7-zip offers better ratios for the CPU endowed ?

Is it just me.... (0, Troll)

tsnorquist (1058924) | more than 5 years ago | (#25661163)

Or do you all feel that the Federation (Windows systems) and Klingons (Nix systems) should join forces and fight the Borg (Apple systems). Then we can all take on Species 8472 (Google).

Ubuntu fast enough for me (4, Interesting)

Eravnrekaree (467752) | more than 5 years ago | (#25661259)

I have not noticed performance problems from Ubuntu. Sometimes I think these small differences are pretty much unnoticeable to the common user. I would say that while Linux always seems fast and snappy to me, its Windows which has a truly noticeable sluggish feel.

I certainly do not think it is a good trade off in an OS to sacrifice features for an increase in speed which really is not noticeable. In most cases this is not necessary as many parts of a system can be made optional. The schedular and some core kernel systems effect the speed of the whole system, but most other components are optional, like X, like drivers, like Gnome, and so on.
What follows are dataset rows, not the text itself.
(* ===== verification/X509Ext.v ===== *)
(** * X.509 extensions ([x509/x509ext.go])

    Subject alternative names with directory names and permanent identifiers:
    reading and writing the extension. *)
From S2P Require Import Prelude GoBytes Loops Oid Asn1 Asn1Types Asn1Marshal Pkix.

Definition oidPermanentIdentifier : list Z := [1; 3; 6; 1; 5; 5; 7; 8; 3].

Section X509Ext.
Context {T : GoTime}.

Record otherName := mkOtherName { on_TypeID : list Z; on_Value : RawValue }.
Definition otherName_type : gotype otherName :=
  struct mkOtherName (plain ⟦on_TypeID : GOID⟧; plain ⟦on_Value : GRawValue⟧; ⟦⟧).

(** [asn1.RawValue{FullBytes: b}] *)
Definition full_bytes (b : bytes) : RawValue := mkRaw 0 0 false [] b.

Definition marshalOtherName {A} (typeID : list Z) (t : gotype A) (value : A) : res error RawValue :=
  valueBytes ← MarshalWithParams t (explicit_tag 0) value;
  b ← MarshalWithParams otherName_type (implicit_tag 0) (mkOtherName typeID (full_bytes valueBytes));
  Ok (full_bytes b).

Record PermanentIdentifier := mkPermanentIdentifier { pid_IdentifierValue : bytes; pid_Assigner : list Z }.
Definition PermanentIdentifier_type : gotype PermanentIdentifier :=
  struct mkPermanentIdentifier
    ((mkParams true false false None None TagUTF8String) ⟦pid_IdentifierValue : GString⟧;
     optional ⟦pid_Assigner : GOID⟧; ⟦⟧).

Definition parsePermanentIdentifier (der : bytes) : res error PermanentIdentifier :=
  pr ← decode PermanentIdentifier_type (explicit_tag 0) der; Ok pr.1.

Record SubjectAltName := mkSAN {
  san_DirectoryNames : list Name; san_PermanentIdentifiers : list PermanentIdentifier;
}.

(** [forEachSAN]: the callback updates a state. *)
Definition forEachSAN {S} (extension : bytes) (callback : S → RawValue → res error S) (s : S) : res error S :=
  sr ← decode GRawValue plain extension;
  let seq := sr.1 in
  if negb (zlen sr.2 =? 0) then Err (Errorf "x509: trailing data after X.509 extension")
  else if negb (rv_IsCompound seq) || negb (rv_Tag seq =? 16) || negb (rv_Class seq =? 0)
  then Err (StructuralError "bad SAN sequence")
  else
    der_loop (length (rv_Bytes seq))
      (λ s rest, vr ← decode GRawValue plain rest; s ← callback s vr.1; Ok (s, vr.2)) s (rv_Bytes seq).

Definition general_name (s : list Name * list otherName) (generalName : RawValue)
  : res error (list Name * list otherName) :=
  let '(dirNames, otherNames) := s in
  if rv_Tag generalName =? 0 then
    pr ← wrapf "OtherName: asn1.UnmarshalWithParams: %v"
           (decode otherName_type (implicit_tag 0) (rv_FullBytes generalName));
    Ok (dirNames, otherNames ++ [pr.1])
  else if rv_Tag generalName =? 4 then
    pr ← wrapf "DirectoryName: asn1.Unmarshal: %v" (decode RDNSequence_type plain (rv_Bytes generalName));
    Ok (dirNames ++ [FillFromRDNSequence no_name pr.1], otherNames)
  else Err (Errorf "expected tag %d").

Definition parseSubjectAltName (ext : Extension) : res error (list Name * list otherName) :=
  forEachSAN (ext_Value ext) general_name ([], []).

Definition permanent_identifier (l : list PermanentIdentifier) (o : otherName)
  : res error (list PermanentIdentifier) :=
  if bool_decide (on_TypeID o = oidPermanentIdentifier) then
    permID ← wrapf "parsePermanentIdentifier: %v" (parsePermanentIdentifier (rv_FullBytes (on_Value o)));
    Ok (l ++ [permID])
  else Ok l.

Definition ParseSubjectAltName (ext : Extension) : res error SubjectAltName :=
  names ← wrapf "parseSubjectAltName: %v" (parseSubjectAltName ext);
  permIDs ← for_each permanent_identifier [] names.2;
  Ok (mkSAN names.1 permIDs).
Which also is the nice thing about X: the designers of X decided not to try to build in a bunch of heavy user interface junk into the X server, ironically which many people criticise. Excluding memory leaks in some drivers not related to X itself, the X protocol and server system is actually very efficient by todays standards and does not use much memory. Most memory usage is in caching and in bad drivers full of crappy code. Therefore you can run our own window manager without carrying a bunch of stuff you wont use. But the eye candy is there if you want it. People should choose how many features and memory or how little they wish to use.

Why turn off Compiz? (2, Interesting)

argent (18001) | more than 5 years ago | (#25661417)

Since OS X doesn't have an option to turn off compositing, shouldn't it be comparing Ubuntu with Compiz enabled?